Untersuchung verschiedener Szenenwechseldetektoren für die dreidimensionale frequenzselektive Extrapolation

Betreuer:M.Sc. Andreas Spruck (Raum 01.178)
Hochschullehrer:Prof. Dr.-Ing. André Kaup
Student:Dorner, Andreas
Beginn:15.11.2017
Info:

Während der Übertragung von Videos über einen Kanal kann es zu Fehlern kommen, wodurch einzelne Bildbereiche nicht mehr korrekt decodiert und angezeigt werden können.

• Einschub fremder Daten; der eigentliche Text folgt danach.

(** *** No entry is left without a counted bomb when bombs are counted in rounds *)

Lemma addBomb_counted t st : allCounted st -> allCounted (addBomb lc t st).
Proof.
  intros H k e L. apply addBomb_lookup in L as [L|(_ & e0 & L & ->)]; [eauto|].
  specialize (H _ _ L). cbn. lia.
Qed.

Lemma dropBomb_counted t st : allCounted st -> allCounted (dropBomb lc t st).
Proof.
  intros H. unfold dropBomb, canBombTarget. destruct t as [d|]; [|exact H].
  fold (isTurret d). destruct (isTurret d); cbn [truthy].
  { now apply addBomb_counted. }
  destruct (ledger st !! key (Some d)) as [bbt|] eqn:L.
  - destruct (bombLimit bbt <=? bombCount bbt)%Z; cbn [truthy];
      [exact H|now apply addBomb_counted].
  - assert (Hl : (bombLimit (newEntry d) <=? bombCount (newEntry d))%Z = false).
    { apply Z.leb_gt. unfold newEntry; cbn. destruct (_ || _); lia. }
    rewrite Hl. cbn [truthy]. unfold addBomb. cbn [bombsByTarget].
    rewrite lookup_insert_eq. cbn [timer newEntry bombCount bombLimit].
    intros k e Lk. cbn [bombsByTarget] in Lk.
    apply lookup_insert_Some in Lk as [[_ <-]|[Hne Lk]]; [cbn; lia|].
    apply lookup_insert_Some in Lk as [[E _]|[_ Lk]]; [congruence|eauto].
Qed.

Lemma step_counted o st :
  match o with OAddBomb _ | OCanBombTarget _ => False | _ => True end ->
  allCounted st -> allCounted (step lc o st).
Proof.
  intros Hg H. destruct o as [t|t|t|t|t delay|dt]; cbn [step]; try contradiction.
  - now apply dropBomb_counted.
  - intros k e L.
    apply removeBomb_lookup in L as [L|(_ & e0 & L & Hpos & _)]; [eauto|lia].
  - intros k e L.
    apply clearBombWithDelay_lookup in L as (e0 & L & Hc & _).
    specialize (H _ _ L). lia.
  - intros k e L. apply advance_lookup in L. eauto.
Qed.

Lemma run_counted ops : forall st,
  roundsOnly ops = true -> allCounted st -> allCounted (run lc ops st).
Proof.
  induction ops as [|o ops IH]; intros st Hg H; cbn; [exact H|].
  cbn in Hg. apply andb_prop in Hg as [Ho Hg].
  apply IH; [exact Hg|]. apply step_counted; [|exact H].
  destruct o; auto; discriminate.
Qed.

Lemma roundsOnly_gatedOnly ops : roundsOnly ops = true -> gatedOnly ops = true.
Proof.
  unfold roundsOnly, gatedOnly. rewrite !forallb_forall.
  intros H o Ho. specialize (H o Ho). destruct o; auto.
Qed.

End Ledger.

(** C3 (as amended).  On a fresh AI instance, after every finite sequence
    of bomb rounds ([canBombTarget] followed at once by [addBomb] when it did
    not refuse - the only way the helicopter calls the two), [removeBomb],
    [clearBombWithDelay] calls and timer expiries, every ledger entry has a
    count of at least 1; and at most its limit, provided no turret shares
    its ledger key with a unit of another type.  An entry with count 0
    exists only between the [canBombTarget] and the [addBomb] of a round,
    since [canBombTarget] creates the entry before a bomb is counted: with
    the calls in any order, every entry still has a count of at least 0 and
    a limit of 1 or 3, and counts stay within the limit as long as
    [addBomb] is only called within rounds. *)
Theorem ledger_invariant (lc : LevelConfig) (d : HeliData) (ops : list Op) :
  (roundsOnly ops = true ->
   turretKeysApart lc (targetsOf ops) = true ->
   map_Forall (fun _ e => countWithinQuota e)
              (bombsByTarget (run lc ops (initAI d))))
  /\ (roundsOnly ops = true ->
      map_Forall (fun _ e => (1 <= bombCount e)%Z)
                 (bombsByTarget (run lc ops (initAI d))))
  /\ map_Forall (fun _ e => entrySane e) (bombsByTarget (run lc ops (initAI d)))
  /\ (gatedOnly ops = true ->
      turretKeysApart lc (targetsOf ops) = true ->
      map_Forall (fun _ e => (bombCount e <= bombLimit e)%Z)
                 (bombsByTarget (run lc ops (initAI d)))).
Proof.
  assert (Hempty : forall k e, bombsByTarget (initAI d) !! k = Some e -> False).
  { intros k e L. cbn in L. rewrite lookup_empty in L. discriminate. }
  assert (Hcount : roundsOnly ops = true ->
                   allCounted (run lc ops (initAI d))).
  { intros Hr. apply run_counted; [exact Hr|].
    intros k e L. now apply Hempty in L. }
  assert (Hwithin : gatedOnly ops = true ->
                    turretKeysApart lc (targetsOf ops) = true ->
                    forall k e, bombsByTarget (run lc ops (initAI d)) !! k = Some e ->
                                (bombCount e <= bombLimit e)%Z).
  { intros Hg Hk k e L. apply turretKeysApart_spec in Hk.
    destruct (run_within lc ops (initAI d) [] Hg Hk) with (k := k) (e := e)
      as [Hc _]; [|exact L|exact Hc].
    intros k' e' L'. now apply Hempty in L'. }
  split; [|split; [|split]].
  - intros Hr Hk. apply map_Forall_lookup. intros k e L. split.
    + exact (Hcount Hr k e L).
    + exact (Hwithin (roundsOnly_gatedOnly ops Hr) Hk k e L).
  - intros Hr. apply map_Forall_lookup. exact (Hcount Hr).
  - apply map_Forall_lookup. apply run_sane.
    intros k e L. now apply Hempty in L.
  - intros Hg Hk. apply map_Forall_lookup. exact (Hwithin Hg Hk).
Qed.

(** Rounds against a tank, a van and a turret, with a miss and a clear. *)
Lemma ledger_invariant_witness :
  map_Forall (fun _ e => countWithinQuota e)
    (bombsByTarget
       (run level
          [ ODropBomb (Some tank1); ODropBomb (Some tank1);
            ODropBomb (Some tank1); ODropBomb (Some tank1);
            ODropBomb (Some van1); ODropBomb (Some van1);
            ODropBomb (Some turret1); ORemoveBomb (Some tank1);
            OClearBombWithDelay (Some van1) None; OAdvance 2500 ]
          (initAI cpu))).
Proof.
  apply (proj1 (ledger_invariant level cpu _)); vm_compute; reflexivity.
Defined.

(** C3 (as stated) fails: one [canBombTarget] call on a tank leaves an
    entry with count 0. *)
Lemma canBombTarget_opens_empty_entry : ~ ledgerInvariantAsStated.
Proof.
  intros H.
  specialize (H level cpu [OCanBombTarget (Some tank1)]).
  apply map_Forall_lookup_1 with (i := "tank_12") (x := mkBombEntry 0 3 None) in H;
    [|vm_compute; reflexivity].
  destruct H as [H _]. cbn in H. lia.
Qed.

(** Direct [addBomb] calls are not checked against the limit. *)
Example addBomb_past_limit :
  bombsByTarget
    (run level [OCanBombTarget (Some van1); OAddBomb (Some van1); OAddBomb (Some van1)]
         (initAI cpu)) !! "van_4"
  = Some (mkBombEntry 2 1 None).
Proof. vm_compute. reflexivity. Qed.

Section Capacity.

Variable lc : LevelConfig.

Local Abbreviation key := (getBombTargetID lc).
Local Abbreviation ledger := bombsByTarget.




Lemma removeBomb_other t st k :
  key t <> k -> ledger (removeBomb lc t st) !! k = ledger st !! k.
Proof.
  intros E. unfold removeBomb.
  destruct (ledger st !! key t) as [e0|]; [|reflexivity].
  destruct (Z.max 0 (bombCount e0 - 1) =? 0)%Z; cbn.
  - now rewrite lookup_delete_ne.
  - now rewrite lookup_insert_ne.
Qed.


Lemma existsb_filter {A} (p q : A -> bool) (l : list A) :
  existsb q (List.filter p l) = existsb (fun a => p a && q a) l.
Proof.
  induction l as [|a l IH]; cbn; [reflexivity|].
  destruct (p a); cbn; now rewrite IH.
Qed.

(** The entry for [k] after the clock advances: gone if a deletion of [k]
    became due, untouched otherwise. *)
Lemma advance_key dt st k :
  ledger (advance dt st) !! k =
    if existsb (fun tm => isDue (now (timers st) + dt)%Z tm && deletesKey k tm)
               (pending (timers st))
    then None else ledger st !! k.
Proof.
  unfold advance. rewrite <- existsb_filter.
  destruct (existsb (deletesKey k) _) eqn:E.
  - now apply fold_fire_deleted.
  - now rewrite fold_fire_kept.
Qed.



(** A request against an entry at capacity is refused. *)
Lemma canBombTarget_refused d st :
  isTurret d = false -> atCapacity (key (Some d)) st ->
  fst (canBombTarget lc (Some d) st) = JUndefined.
Proof.
  intros Ht (e & L & H). unfold canBombTarget.
  fold (isTurret d). rewrite Ht, L.
  destruct (Z.leb_spec (bombLimit e) (bombCount e)); [reflexivity|lia].
Qed.


(** The first round against a target opens its entry. *)
Lemma bombRound_opens d st :
  isTurret d = false ->
  ledger st !! key (Some d) = None ->
  fst (canBombTarget lc (Some d) st) = JTrue
  /\ ledger (bombRound lc d st) !! key (Some d)
     = Some (mkBombEntry 1 (bombLimit (newEntry d)) None).
Proof.
  intros Ht L. unfold bombRound, canBombTarget.
  fold (isTurret d). rewrite Ht, L.
  assert (Hl : (bombCount (newEntry d) < bombLimit (newEntry d))%Z)
    by (unfold newEntry; cbn; destruct (_ || _); lia).
  destruct (Z.leb_spec (bombLimit (newEntry d)) (bombCount (newEntry d))); [lia|].
  split; [reflexivity|]. cbn [snd]. unfold addBomb. cbn [bombsByTarget].
  rewrite lookup_insert_eq. cbn. apply lookup_insert_eq.
Qed.

End Capacity.




(** C10.  [removeBomb] and [addBomb] for a target without an entry change
    nothing; [removeBomb] on an entry lowers its count by one, never below
    0, and deletes the entry exactly when the new count is 0; other entries
    are untouched; and neither call, nor [clearBombWithDelay], ever creates
    an entry. *)
Theorem removeBomb_addBomb_total
    (lc : LevelConfig) (t : option UnitData) (delay : option Z) (st : AI) :
  let k := getBombTargetID lc t in
  (bombsByTarget st !! k = None ->
     removeBomb lc t st = st /\ addBomb lc t st = st)
  /\ (forall e, bombsByTarget st !! k = Some e ->
        let c := Z.max 0 (bombCount e - 1) in
        (0 <= c)%Z
        /\ (bombsByTarget (removeBomb lc t st) !! k = None <-> c = 0%Z)
        /\ (c <> 0%Z ->
            bombsByTarget (removeBomb lc t st) !! k
            = Some (mkBombEntry c (bombLimit e) (timer e))))
  /\ (forall k', k' <> k ->
        bombsByTarget (removeBomb lc t st) !! k' = bombsByTarget st !! k')
  /\ (forall k', bombsByTarget st !! k' = None ->
        bombsByTarget (addBomb lc t st) !! k' = None
        /\ bombsByTarget (removeBomb lc t st) !! k' = None
        /\ bombsByTarget (clearBombWithDelay lc t delay st) !! k' = None).
Proof.
  intros k. repeat split.
  - unfold removeBomb. fold k. now rewrite H.
  - unfold addBomb. fold k. now rewrite H.
  - lia.
  - unfold removeBomb. fold k. rewrite H.
    destruct (Z.eqb_spec (Z.max 0 (bombCount e - 1)) 0) as [E|E]; cbn.
    + auto.
    + rewrite lookup_insert_eq. discriminate.
  - intros E. unfold removeBomb. fold k. rewrite H.
    apply Z.eqb_eq in E. rewrite E. cbn. apply lookup_delete_eq.
  - intros E. unfold removeBomb. fold k. rewrite H.
    apply Z.eqb_neq in E. rewrite E. cbn. apply lookup_insert_eq.
  - intros k' E. apply removeBomb_other. intros E'. apply E. now rewrite <- E'.
  - destruct (bombsByTarget (addBomb lc t st) !! k') as [e|] eqn:L; [|reflexivity].
    apply addBomb_lookup in L as [L|(_ & e0 & L & _)]; congruence.
  - destruct (bombsByTarget (removeBomb lc t st) !! k') as [e|] eqn:L; [|reflexivity].
    apply removeBomb_lookup in L as [L|(_ & e0 & L & _)]; congruence.
  - destruct (bombsByTarget (clearBombWithDelay lc t delay st) !! k') as [e|] eqn:L;
      [|reflexivity].
    apply clearBombWithDelay_lookup in L as (e0 & L & _). congruence.
Qed.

Eine Möglichkeit die so entstandenen Fehlstellen zu rekonstruieren stellt die dreidimensionale frequenzselektive Extrapolation dar. Das Verfahren erzeugt dabei iterativ ein Modell aus gewichtet überlagerten Fourier-Basisfunktionen. Dabei erfolgt die Modellbildung so, dass das Modell das vorhandene Signal mittels einer dünn besetzten Repräsentation annähert. Da sich das Modell in die Bereiche der Fehlstellen hinein erstreckt, erhält man für diese automatisch eine Fortsetzung des Signals. Als Grundlage für die Modellbildung dient hierbei ein Unterstützungsgebeit, das sich im Gegensatz zum zweidimensionalen Fall nicht nur in örtliche Richtung erstreckt sondern auch die zeitliche Nachbarschaft um die Fehlstelle herum in die Modellbildung mit einbezieht. Dadurch erhält man ein dreidimensionales Modell des Signals.
Da es während einer Videosequenz zu Szenenwechseln kommen kann, besteht die Möglichkeit, dass das zu erstellende Modell verfälscht wird, falls solch ein Szenenwechsel in den Bereich des Unterstützungsgebietes fällt. Herr Dorner erhält deshalb die Aufgabe, verschiedene Szenenwechseldetektoren zu implementieren und für die Verwendung im Rahmen der dreidimensionalen frequenzselektiven Extrapolation zu testen. Insbesondere soll bei der Auswertung darauf Wert gelegt werden ob und unter welchen Vorraussetzungen durch die eingesetzten Szenenwechseldetektoren Ghosting-Artefakte im Rekonstruktionsergebnis verhindert werden können.